#### MATERIALS PROVIDED ####

(** * Mirage Tank image processor: a shallow embedding of [imageProcessor]

    The development follows the three pure parts of the image service:
    [getCoverDimensions] (cover-fit geometry), the per-pixel loop of
    [generateMirageTank] (grayscale and colour compositing, dithering,
    stores into the [Uint8ClampedArray] of the result) and
    [embedSteganography] (LSB bit packing).

    Conventions of the embedding.
    - A JavaScript [number] that carries a fractional value is a rational
      [Q]; arithmetic is exact, so the rounding error of IEEE-754 doubles is
      not part of the model.  Comparisons of [Q] values use [==].  The loop
      divides by 255 or by a positive alpha only, and the cover-fit results
      assume positive sizes, so no division by zero (hence no [Infinity] or
      [NaN]) arises where the properties are stated.
    - A byte of a typed array is a [Z]; a buffer is a [list Z] read with
      [!!!] and updated with [<[ i := v ]>] (an update outside the buffer
      leaves it unchanged, as a typed array does).
    - [Math.random] is a stream of draws with a cursor that counts how many
      draws were consumed; the loop threads it explicitly.
    - Canvas drawing, image decoding and PNG encoding are outside the
      embedding: the loop starts from the two sampled buffers. *)

From Stdlib Require Import ZArith QArith Qminmax Qround Qabs Lqa Lia List String Ascii.
From stdpp Require Import list.

Local Open Scope Z_scope.

(** ** Numbers *)

Module Num.
Local Open Scope Q_scope.

(** [a > b] on numbers. *)
Definition gtb (a b : Q) : bool := negb (Qle_bool a b).

(** [Math.max(0, Math.min(255, v))], the clamp the loop applies after each
    linear mapping (written out in the two mode branches below). *)
Definition clamp255 (v : Q) : Q := Qmax 0 (Qmin 255 v).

####

▶ **REQUIRED ACTION**: Give every entry once more, exactly as it reads.

▶ **ANSWER FOR THIS EXERCISE**:
(** * Mirage Tank image processor: a shallow embedding of [imageProcessor]

    The development follows the three pure parts of the image service:
    [getCoverDimensions] (cover-fit geometry), the per-pixel loop of
    [generateMirageTank] (grayscale and colour compositing, dithering,
    stores into the [Uint8ClampedArray] of the result) and
    [embedSteganography] (LSB bit packing).

    Conventions of the embedding.
    - A JavaScript [number] that carries a fractional value is a rational
      [Q]; arithmetic is exact, so the rounding error of IEEE-754 doubles is
      not part of the model.  Comparisons of [Q] values use [==].  The loop
      divides by 255 or by a positive alpha only, and the cover-fit results
      assume positive sizes, so no division by zero (hence no [Infinity] or
      [NaN]) arises where the properties are stated.
    - A byte of a typed array is a [Z]; a buffer is a [list Z] read with
      [!!!] and updated with [<[ i := v ]>] (an update outside the buffer
      leaves it unchanged, as a typed array does).
    - [Math.random] is a stream of draws with a cursor that counts how many
      draws were consumed; the loop threads it explicitly.
    - Canvas drawing, image decoding and PNG encoding are outside the
      embedding: the loop starts from the two sampled buffers. *)

From Stdlib Require Import ZArith QArith Qminmax Qround Qabs Lqa Lia List String Ascii.
From stdpp Require Import list.

Local Open Scope Z_scope.

(** ** Numbers *)

Module Num.
Local Open Scope Q_scope.

(** [a > b] on numbers. *)
Definition gtb (a b : Q) : bool := negb (Qle_bool a b).

(** [Math.max(0, Math.min(255, v))], the clamp the loop applies after each
    linear mapping (written out in the two mode branches below). *)
Definition clamp255 (v : Q) : Q := Qmax 0 (Qmin 255 v).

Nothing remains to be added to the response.